* _Task details_
From the entries below, please gather each line containing the string "sendAllocReq".

[The input Boundary: Start]

(** Up to its loop. *)
Definition hsStart (id : positive) (s : Relays) : Relays :=
  match hsThreads s !! id with
  | Some th =>
      let w := htWork th in
      match htPhase th with
      | HsStart =>
          let s := ensureDiscoInfoFor w s in
          match epDiscos s !! hwEp w with
          | None => setHsThread (hsTo (HsFin (noPong w)) th) s
          | Some remote =>
              match filter (λ ap, apIsValid ap = true) (AddrPorts (hwSe w)) with
              | [] => setHsThread (hsTo (HsFin (noPong w)) th) s
              | aps =>
                  let s := logged ((λ ap, Transmit (relayAddr w ap) 0 (hwDisco w) (BindUDPRelayEndpoint (bindCommon w remote zero32))) <$> aps) s in
                  setHsThread (hsTo (HsLoop remote false ∅ (clock s + Z.min (BindLifetime (hwSe w)) maxHandshakeLifetime)) th) s
              end
          end
      | _ => s
      end
  | None => s
  end.
(** [txPing]: the pings in flight and the messages. *)
Definition txPing (w : relayHandshakeWork) (remote : Z) (to : AddrPort) (withAnswer : option bytes) (sent : gmap bytes Z) (s : Relays)
    : gmap bytes Z * Relays :=
  if decide (size sent = limitPings) then (sent, s)
  else
    let txid := relayTxID (rdraws s) in
    let answer := match withAnswer with
                  | Some ch => [Transmit (relayAddr w to) 0 (hwDisco w) (BindUDPRelayEndpointAnswer (bindCommon w remote ch))]
                  | None => []
                  end in
    (<[txid := clock s]> sent, setDraws (S (rdraws s)) (logged (answer ++ [Transmit (relayAddr w to) 0 remote (Ping txid (discoBytes (selfKey s)) 0)]) s)).
Definition validateVNIAndRemoteKey (w : relayHandshakeWork) (remote : Z) (c : BindUDPRelayEndpointCommon) : bool :=
  (bcVNI c =? hwVNI w) && (keyZ (bcRemoteKey c) =? remote).
(** The loop is given a message. *)
Definition hsReceive (th : HsThread) (remote : Z) (answerSent : bool) (sent : gmap bytes Z) (deadline : Z) (ev : relayDiscoMsgEvent) (s : Relays) : Relays :=
  let w := htWork th in
  match dmMsg ev with
  | BindUDPRelayEndpointChallenge c =>
      if negb (validateVNIAndRemoteKey w remote c) then s
      else if answerSent then s
      else
        let '(sent, s) := txPing w remote (dmFrom ev) (Some (bcChallenge c)) sent s in
        setHsThread (hsTo (HsLoop remote true sent deadline) th) s
  | Ping _ _ _ =>
      if negb answerSent then s
      else
        let '(sent, s) := txPing w remote (dmFrom ev) None sent s in
        setHsThread (hsTo (HsLoop remote answerSent sent deadline) th) s
  | Pong tx _ =>
      match sent !! tx with
      | None => s
      | Some at_ => setHsThread (hsTo (HsFin (mkHsDone w (dmFrom ev) (clock s - at_))) th) s
      end
  | _ => s
  end.
(** The loop ends: by its context or by its timer. *)
Definition hsEnd (may : HsThread → Z → bool) (id : positive) (s : Relays) : Relays :=
  match hsThreads s !! id with
  | Some th =>
      match htPhase th with
      | HsLoop _ _ _ deadline => if may th deadline then setHsThread (hsTo (HsFin (noPong (htWork th))) th) s else s
      | _ => s
      end
  | None => s
  end.
Definition hsCancelled : positive → Relays → Relays := hsEnd (λ th _, htCancelled th).
Definition hsTimedOut (id : positive) (s : Relays) : Relays := hsEnd (λ _ deadline, deadline <=? clock s) id s.
(** The deferred function, up to its offer to the loop. *)
Definition hsFinish (id : positive) (s : Relays) : Relays :=
  match hsThreads s !! id with
  | Some th =>
      match htPhase th with
      | HsFin d => setHsThread (mkHsThread (htWork th) (htCancelled th) (HsOffer d) (Some d)) (derefDiscoInfoFor (htWork th) s)
      | _ => s
      end
  | None => s
  end.

(** [work.cancel()] and the receive from [work.doneCh]. *)
Definition cancelHs (id : positive) (s : Relays) : Relays :=
  setHs (alter (λ th, mkHsThread (htWork th) true (htPhase th) (htDoneCh th)) id (hsThreads s)) s.
Definition takeHsDone (id : positive) (s : Relays) : res Blocked (relayEndpointHandshakeWorkDoneEvent * Relays) :=
  match hsThreads s !! id with
  | Some th =>
      match htDoneCh th with
      | Some d => Ok (d, setHsThread (mkHsThread (htWork th) (htCancelled th) (htPhase th) None) s)
      | None => Err blocked
      end
  | None => Err blocked
  end.

(** ** [allocateServerEndpoint] *)
Definition allocateUDPRelayEndpointRequestTimeout : Z := Second * 10.
Definition ServerRetryAfter : Z := Second * 3.
Definition setAlThread (th : AllocThread) (s : Relays) : Relays := setAl (<[awID (atWork th) := th]> (alThreads s)) s.
Definition sendAllocReq (w : relayEndpointAllocWork) : RelayAction :=
  Transmit (mkEpAddr (mkAddrPort DerpMagicIPAddr (derpHomeRegionID (awCand w))) 0) (cNodeKey (awCand w)) (cDiscoKey (awCand w))
    (AllocateUDPRelayEndpointRequest (discoBytes (awKeys w).1, discoBytes (awKeys w).2) (allocGen w)).
Definition notAllocated (w : relayEndpointAllocWork) : relayEndpointAllocWorkDoneEvent := mkAllocDone w zeroServerEp.
Definition alReceive (th : AllocThread) (gen : Z) (e : UDPRelayEndpoint) (s : Relays) : Relays :=
  let w := atWork th in
  let se := ofRelayEp e in
  if negb (gen =? allocGen w) || negb (bool_decide (awKeys w = NewSortedPairOfDiscoPublic (ClientDisco se).1 (ClientDisco se).2)) then s
  else setAlThread (alTo (AlFin (mkAllocDone w se)) th) s.
Definition alEnd (may : AllocThread → Z → bool) (id : positive) (s : Relays) : Relays :=
  match alThreads s !! id with
  | Some th =>
      match atPhase th with
      | AlLoop returnAfter _ _ => if may th returnAfter then setAlThread (alTo (AlFin (notAllocated (atWork th))) th) s else s
      | _ => s
      end
  | None => s
  end.
Definition alCancelled : positive → Relays → Relays := alEnd (λ th _, atCancelled th).
Definition alTimedOut (id : positive) (s : Relays) : Relays := alEnd (λ _ returnAfter, returnAfter <=? clock s) id s.
Definition alRetry (id : positive) (s : Relays) : Relays :=
  match alThreads s !! id with
  | Some th =>
      match atPhase th with
      | AlLoop returnAfter retryAfter false =>
          if retryAfter <=? clock s then setAlThread (alTo (AlLoop returnAfter retryAfter true) th) (logged [sendAllocReq (atWork th)] s) else s
      | _ => s
      end
  | None => s
  end.
Definition alFinish (id : positive) (s : Relays) : Relays :=
  match alThreads s !! id with
  | Some th =>
      match atPhase th with
      | AlFin d => setAlThread (mkAllocThread (atWork th) (atCancelled th) (AlOffer d) (Some d)) s
      | _ => s
      end
  | None => s
  end.
Definition cancelAl (id : positive) (s : Relays) : Relays :=
  setAl (alter (λ th, mkAllocThread (atWork th) true (atPhase th) (atDoneCh th)) id (alThreads s)) s.
Definition takeAlDone (id : positive) (s : Relays) : res Blocked (relayEndpointAllocWorkDoneEvent * Relays) :=
  match alThreads s !! id with
  | Some th =>
      match atDoneCh th with
      | Some d => Ok (d, setAlThread (mkAllocThread (atWork th) (atCancelled th) (atPhase th) None) s)
      | None => Err blocked
      end
  | None => Err blocked
  end.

[The input Boundary: End]

* _Output below_
Definition sendAllocReq (w : relayEndpointAllocWork) : RelayAction :=
          if retryAfter <=? clock s then setAlThread (alTo (AlLoop returnAfter retryAfter true) th) (logged [sendAllocReq (atWork th)] s) else s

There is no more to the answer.